START Dataset entries

(** Lines 205-225 of [timer1_compare_interrupt]: with no current block,
    try to take one from the planner and prepare the stepper for it. *)
Definition isr_pop_block (m : machine P) : option (machine P) :=
  match current_block m with
  | Some _ => Some m
  | None =>
    let m := set_current_block (plan_get_current_block planner (plan m)) m in
    match current_block m with
    | Some i =>
      let b := block_at i m in
      m <- (if state_eqb (state (sys m)) STATE_CYCLE then
              let m := upd_st (set_trapezoid_adjusted_rate (initial_rate b)) m in
              m <- set_step_events_per_minute
                     (trapezoid_adjusted_rate (st m)) m ;;
              Some (upd_st (set_trapezoid_tick_cycle_counter
                              (Z.quot CYCLES_PER_ACCELERATION_TICK 2)) m)
            else Some m) ;;
      let m := upd_st (set_min_safe_rate
                 (u32 (rate_delta b + Z.shiftr (rate_delta b) 1))) m in
      let m := upd_st (set_counter X_AXIS
                 (s32 (- Z.shiftr (step_event_count b) 1))) m in
      let m := upd_st (fun s => set_counter Y_AXIS (counter_x s) s) m in
      let m := upd_st (fun s => set_counter Z_AXIS (counter_x s) s) m in
      let m := upd_st (set_event_count (step_event_count b)) m in
      Some (upd_st (set_step_events_completed 0) m)
    | None =>
      let m := st_go_idle m in
      Some (upd_sys (fun y =>
              set_execute (bit_true (execute y) (EXEC_CYCLE_STOP cfg)) y) m)
    end
  end.

(** Lines 230-250, one axis: the same statements are written out for x, y
    and z in the source. *)
Definition bresenham_axis (a : axis) (b : block_t) (m : machine P)
  : machine P :=
  let m := upd_st (fun s => set_counter a (s32 (counter a s + steps a b)) s)
             m in
  if 0 <? counter a (st m) then
    let m := set_out_bits (Z.lor (out_bits m) (Z.shiftl 1 (STEP_BIT a))) m in
    let m := upd_st (fun s =>
               set_counter a (s32 (counter a s - event_count s)) s) m in
    if bit_istrue (out_bits m) (Z.shiftl 1 (DIRECTION_BIT a))
    then upd_sys (fun y =>
           set_position
             (set_pos a (s32 (pos a (position y) - 1)) (position y)) y) m
    else upd_sys (fun y =>
           set_position
             (set_pos a (s32 (pos a (position y) + 1)) (position y)) y) m
  else m.

(** Lines 229-252: the Bresenham step of the block [b]. *)
Definition isr_bresenham (b : block_t) (m : machine P) : machine P :=
  let m := set_out_bits (direction_bits b) m in
  let m := bresenham_axis X_AXIS b m in
  let m := bresenham_axis Y_AXIS b m in
  let m := bresenham_axis Z_AXIS b m in
  upd_st (fun s =>
    set_step_events_completed (u32 (step_events_completed s + 1)) s) m.

(** Lines 256-277: deceleration of a feed hold. *)
Definition isr_feed_hold (b : block_t) (m : machine P) : option (machine P) :=
  let '(tick, m) := iterate_trapezoid_cycle_counter m in
  if tick then
    if trapezoid_adjusted_rate (st m) <=? rate_delta b then
      let m := st_go_idle m in
      Some (upd_sys (fun y =>
              set_execute (bit_true (execute y) (EXEC_CYCLE_STOP cfg)) y) m)
    else
      let m := upd_st (fun s =>
                 set_trapezoid_adjusted_rate
                   (u32 (trapezoid_adjusted_rate s - rate_delta b)) s) m in
      set_step_events_per_minute (trapezoid_adjusted_rate (st m)) m
  else Some m.

(** Lines 287-337: the trapezoid generator outside a feed hold. *)
Definition isr_trapezoid (b : block_t) (m : machine P) : option (machine P) :=
  if step_events_completed (st m) <? accelerate_until b then
    let '(tick, m) := iterate_trapezoid_cycle_counter m in
    if tick then
      let m := upd_st (fun s =>
                 set_trapezoid_adjusted_rate
                   (u32 (trapezoid_adjusted_rate s + rate_delta b)) s) m in
      let m := if nominal_rate b <=? trapezoid_adjusted_rate (st m)
               then upd_st (set_trapezoid_adjusted_rate (nominal_rate b)) m
               else m in
      set_step_events_per_minute (trapezoid_adjusted_rate (st m)) m
    else Some m
  else if decelerate_after b <=? step_events_completed (st m) then
    if step_events_completed (st m) =? decelerate_after b then
      if trapezoid_adjusted_rate (st m) =? nominal_rate b then
        Some (upd_st (set_trapezoid_tick_cycle_counter
                        (Z.quot CYCLES_PER_ACCELERATION_TICK 2)) m)
      else
        Some (upd_st (fun s =>
                set_trapezoid_tick_cycle_counter
                  (u32 (CYCLES_PER_ACCELERATION_TICK
                        - trapezoid_tick_cycle_counter s)) s) m)
    else
      let '(tick, m) := iterate_trapezoid_cycle_counter m in
      if tick then
        let m :=
          if min_safe_rate (st m) <? trapezoid_adjusted_rate (st m)
          then upd_st (fun s =>
                 set_trapezoid_adjusted_rate
                   (u32 (trapezoid_adjusted_rate s - rate_delta b)) s) m
          else upd_st (fun s =>
                 set_trapezoid_adjusted_rate
                   (Z.shiftr (trapezoid_adjusted_rate s) 1) s) m in
        let m := if trapezoid_adjusted_rate (st m) <? final_rate b
                 then upd_st (set_trapezoid_adjusted_rate (final_rate b)) m
                 else m in
        set_step_events_per_minute (trapezoid_adjusted_rate (st m)) m
      else Some m
  else
    if negb (trapezoid_adjusted_rate (st m) =? nominal_rate b) then
      let m := upd_st (set_trapezoid_adjusted_rate (nominal_rate b)) m in
      set_step_events_per_minute (trapezoid_adjusted_rate (st m)) m
    else Some m.

(** Lines 227-344: one step event of the current block [*i]. *)
Definition isr_step (i : nat) (m : machine P) : option (machine P) :=
  let b := block_at i m in
  let m := isr_bresenham b m in
  if step_events_completed (st m) <? step_event_count b then
    if state_eqb (state (sys m)) STATE_HOLD
    then isr_feed_hold b m
    else isr_trapezoid b m
  else
    let m := set_current_block None m in
    Some (set_plan (plan_discard_current_block planner (plan m)) m).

END Dataset entries

[Exercise goal] The lines above need to be restated word for word, all of them.

[Response area]
(** Lines 205-225 of [timer1_compare_interrupt]: with no current block,
    try to take one from the planner and prepare the stepper for it. *)
Definition isr_pop_block (m : machine P) : option (machine P) :=
  match current_block m with
  | Some _ => Some m
  | None =>
    let m := set_current_block (plan_get_current_block planner (plan m)) m in
    match current_block m with
    | Some i =>
      let b := block_at i m in
      m <- (if state_eqb (state (sys m)) STATE_CYCLE then
              let m := upd_st (set_trapezoid_adjusted_rate (initial_rate b)) m in
              m <- set_step_events_per_minute
                     (trapezoid_adjusted_rate (st m)) m ;;
              Some (upd_st (set_trapezoid_tick_cycle_counter
                              (Z.quot CYCLES_PER_ACCELERATION_TICK 2)) m)
            else Some m) ;;
      let m := upd_st (set_min_safe_rate
                 (u32 (rate_delta b + Z.shiftr (rate_delta b) 1))) m in
      let m := upd_st (set_counter X_AXIS
                 (s32 (- Z.shiftr (step_event_count b) 1))) m in
      let m := upd_st (fun s => set_counter Y_AXIS (counter_x s) s) m in
      let m := upd_st (fun s => set_counter Z_AXIS (counter_x s) s) m in
      let m := upd_st (set_event_count (step_event_count b)) m in
      Some (upd_st (set_step_events_completed 0) m)
    | None =>
      let m := st_go_idle m in
      Some (upd_sys (fun y =>
              set_execute (bit_true (execute y) (EXEC_CYCLE_STOP cfg)) y) m)
    end
  end.

(** Lines 230-250, one axis: the same statements are written out for x, y
    and z in the source. *)
Definition bresenham_axis (a : axis) (b : block_t) (m : machine P)
  : machine P :=
  let m := upd_st (fun s => set_counter a (s32 (counter a s + steps a b)) s)
             m in
  if 0 <? counter a (st m) then
    let m := set_out_bits (Z.lor (out_bits m) (Z.shiftl 1 (STEP_BIT a))) m in
    let m := upd_st (fun s =>
               set_counter a (s32 (counter a s - event_count s)) s) m in
    if bit_istrue (out_bits m) (Z.shiftl 1 (DIRECTION_BIT a))
    then upd_sys (fun y =>
           set_position
             (set_pos a (s32 (pos a (position y) - 1)) (position y)) y) m
    else upd_sys (fun y =>
           set_position
             (set_pos a (s32 (pos a (position y) + 1)) (position y)) y) m
  else m.

(** Lines 229-252: the Bresenham step of the block [b]. *)
Definition isr_bresenham (b : block_t) (m : machine P) : machine P :=
  let m := set_out_bits (direction_bits b) m in
  let m := bresenham_axis X_AXIS b m in
  let m := bresenham_axis Y_AXIS b m in
  let m := bresenham_axis Z_AXIS b m in
  upd_st (fun s =>
    set_step_events_completed (u32 (step_events_completed s + 1)) s) m.

(** Lines 256-277: deceleration of a feed hold. *)
Definition isr_feed_hold (b : block_t) (m : machine P) : option (machine P) :=
  let '(tick, m) := iterate_trapezoid_cycle_counter m in
  if tick then
    if trapezoid_adjusted_rate (st m) <=? rate_delta b then
      let m := st_go_idle m in
      Some (upd_sys (fun y =>
              set_execute (bit_true (execute y) (EXEC_CYCLE_STOP cfg)) y) m)
    else
      let m := upd_st (fun s =>
                 set_trapezoid_adjusted_rate
                   (u32 (trapezoid_adjusted_rate s - rate_delta b)) s) m in
      set_step_events_per_minute (trapezoid_adjusted_rate (st m)) m
  else Some m.

(** Lines 287-337: the trapezoid generator outside a feed hold. *)
Definition isr_trapezoid (b : block_t) (m : machine P) : option (machine P) :=
  if step_events_completed (st m) <? accelerate_until b then
    let '(tick, m) := iterate_trapezoid_cycle_counter m in
    if tick then
      let m := upd_st (fun s =>
                 set_trapezoid_adjusted_rate
                   (u32 (trapezoid_adjusted_rate s + rate_delta b)) s) m in
      let m := if nominal_rate b <=? trapezoid_adjusted_rate (st m)
               then upd_st (set_trapezoid_adjusted_rate (nominal_rate b)) m
               else m in
      set_step_events_per_minute (trapezoid_adjusted_rate (st m)) m
    else Some m
  else if decelerate_after b <=? step_events_completed (st m) then
    if step_events_completed (st m) =? decelerate_after b then
      if trapezoid_adjusted_rate (st m) =? nominal_rate b then
        Some (upd_st (set_trapezoid_tick_cycle_counter
                        (Z.quot CYCLES_PER_ACCELERATION_TICK 2)) m)
      else
        Some (upd_st (fun s =>
                set_trapezoid_tick_cycle_counter
                  (u32 (CYCLES_PER_ACCELERATION_TICK
                        - trapezoid_tick_cycle_counter s)) s) m)
    else
      let '(tick, m) := iterate_trapezoid_cycle_counter m in
      if tick then
        let m :=
          if min_safe_rate (st m) <? trapezoid_adjusted_rate (st m)
          then upd_st (fun s =>
                 set_trapezoid_adjusted_rate
                   (u32 (trapezoid_adjusted_rate s - rate_delta b)) s) m
          else upd_st (fun s =>
                 set_trapezoid_adjusted_rate
                   (Z.shiftr (trapezoid_adjusted_rate s) 1) s) m in
        let m := if trapezoid_adjusted_rate (st m) <? final_rate b
                 then upd_st (set_trapezoid_adjusted_rate (final_rate b)) m
                 else m in
        set_step_events_per_minute (trapezoid_adjusted_rate (st m)) m
      else Some m
  else
    if negb (trapezoid_adjusted_rate (st m) =? nominal_rate b) then
      let m := upd_st (set_trapezoid_adjusted_rate (nominal_rate b)) m in
      set_step_events_per_minute (trapezoid_adjusted_rate (st m)) m
    else Some m.

(** Lines 227-344: one step event of the current block [*i]. *)
Definition isr_step (i : nat) (m : machine P) : option (machine P) :=
  let b := block_at i m in
  let m := isr_bresenham b m in
  if step_events_completed (st m) <? step_event_count b then
    if state_eqb (state (sys m)) STATE_HOLD
    then isr_feed_hold b m
    else isr_trapezoid b m
  else
    let m := set_current_block None m in
    Some (set_plan (plan_discard_current_block planner (plan m)) m).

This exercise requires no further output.